Dave Trecker
Committee Chair

The 2020 legislative session is now history, and Florida has a record-setting $92.2 billion budget in place for fiscal 2020-21.

The coronavirus didn’t influence much of the lawmaking, but it did influence the budget, as Governor DeSantis struggled to provide needed funding while taking into account revenue shortfalls caused by the pandemic.

The 2020 legislature passed over 200 bills and, at this writing, the governor has signed 177 of them. As always, much of the legislation was directed to local matters and non-controversial issues. But many of the bills had far-reaching implications. Here is one person’s list (with my own prejudices) of some of the most consequential, both good and bad.

HB 1005 gives local officials additional means of processing election recounts through use of independent auditing systems, a needed reform.

HB 641 paves the way for raising teachers’ pay, a DeSantis priority.

HB 7067 increases eligibility for private-school scholarships, a huge win for school choice. This opens the door to what the Wall Street Journal calls “the biggest private-school voucher expansion in U.S. history.”

SB 172 transfers regulation of all over-the-counter drugs and cosmetics to the state, a stunning blow to home rule prompted by concerns over restricting sunscreen sales.

HB 1339 requires local government to provide incentives to offset certain costs for building affordable housing – legislation some say is a gift to developers and another blow to home rule.

SB 646 allows college athletes to make money from endorsement deals, making Florida the third state to allow collegians to do so.

SB 664 requires employers to use E-Verify or other federal citizenship verification, with exemptions for construction and farm workers. This watered-down bill does little to bar undocumented migrants.

HB 969 authorizes expanded broadband access in rural areas, a move applauded for increasing internet services and spurring economic growth.

SB 404 requires a physician to have parental consent before performing an abortion on a minor (under 18 years of age). This is an explosive social issue, likely headed to the courts.

SB 712 is an omnibus water-quality bill, the most far-reaching in decades. Among other things, it triggers rulemaking for septic tanks, mandates farmers to keep track of fertilizer use and calls for state inspection of farms every two years.

High-profile legislation that didn’t make the cut includes gun control, vacation rentals, CBD regulation, mental health and fracking.

Passing bills is one part of the process. The other part is funding. You need money to make things happen. And $92.2 billion is a lot of taxpayer money. There is every reason to believe it will be spent wisely.

Governor DeSantis kept his promise to boost education and the environment by keeping intact $500 million for teacher raises and $625 for water projects.

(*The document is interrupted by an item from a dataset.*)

Definition doAddUnconfirmedTransaction (tx : TransactionPrefixImpl) (g : Seen) (b : BlockchainSynchronizer)
    : BlockchainSynchronizer * Seen * result error_code :=
  let '(consumers, g, r) := add_unconfirmed_loop tx (m_consumers b) g in (set_consumers consumers b, g, r).
End synchronizer.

Another $100 million was allocated for purchasing conservation land. State employees got a long-awaited 3% wage increase. A particularly good move was increasing the reserve to $6.3 billion, a buffer against troubles ahead.

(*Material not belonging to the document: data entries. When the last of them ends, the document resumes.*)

(* ===== verification/WalletCorrect.v ===== *)
(** * Wallets follow the chain

    What holds of [BlockchainSynchronizer], [TransfersConsumer] and
    [TransfersContainer] together: while blocks arrive that continue what the consumers
    have, replace some of it and are processed without an exception, the containers stay
    consistent and their confirmed transactions lie in the blocks of the synchronization
    state; what [WalletCore] shows holds in all states. *)

From stdpp Require Import gmap sorting.
From S2P Require Import Prelude Streams BinarySerializer Transaction TransactionExtra Block FormatUtils.
From S2P Require Import Currency ChainState CryptoOps ConstructTransaction TransactionReader TransfersContainer TransfersInvariant.
From S2P Require Import TransfersCore TransfersConsumer BlockchainSynchronizer WalletCore.

Local Abbreviation Ex := TransactionOutputInformationEx.
Local Abbreviation Spent := SpentTransactionOutput.
Local Abbreviation UNCONFIRMED := WALLET_LEGACY_UNCONFIRMED_TRANSACTION_HEIGHT.

(** ** Confirmed transactions below a height *)

Definition below (n : Z) (c : TransfersContainer) : Prop :=
  Forall (fun ti => ti_blockHeight ti = UNCONFIRMED \/ ti_blockHeight ti < n) (m_transactions c).

Lemma below_mono n n' c : n <= n' -> below n c -> below n' c.
Proof. intros Hn Hc. apply (Forall_impl _ _ _ Hc). intros ti [?|?]; [by left|right; lia]. Qed.

Lemma below_block_ok n c block : below n c -> height block <= UNCONFIRMED -> n <= height block + 1 -> block_ok c block.
Proof. intros Hc Hh Hn. split; [done|]. apply (Forall_impl _ _ _ Hc). intros ti [?|?]; [by left|right; lia]. Qed.

Lemma unconfirmed_block_ok c block : wf c -> height block = UNCONFIRMED -> block_ok c block.
Proof. intros Hwf E. split; [lia|]. apply (Forall_impl _ _ _ (wf_heights _ Hwf)). intros ti H. right. lia. Qed.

Some of those troubles are already here. To offset plunging revenues caused by the pandemic, the governor trimmed $1 billion from the original $93.2 billion budget. The cuts mostly affected local projects – roads, water treatment, the arts. Affordable housing took a hit, as did capital outlays for state schools. The Naples area saw over $2 million in state funding disappear.

And it may not be over. A continuing drop in revenues could prompt further cuts in state and local programs.

It’s been a rough year for Governor DeSantis and our legislators, but they’ve done a terrific job in difficult times. We owe them our thanks.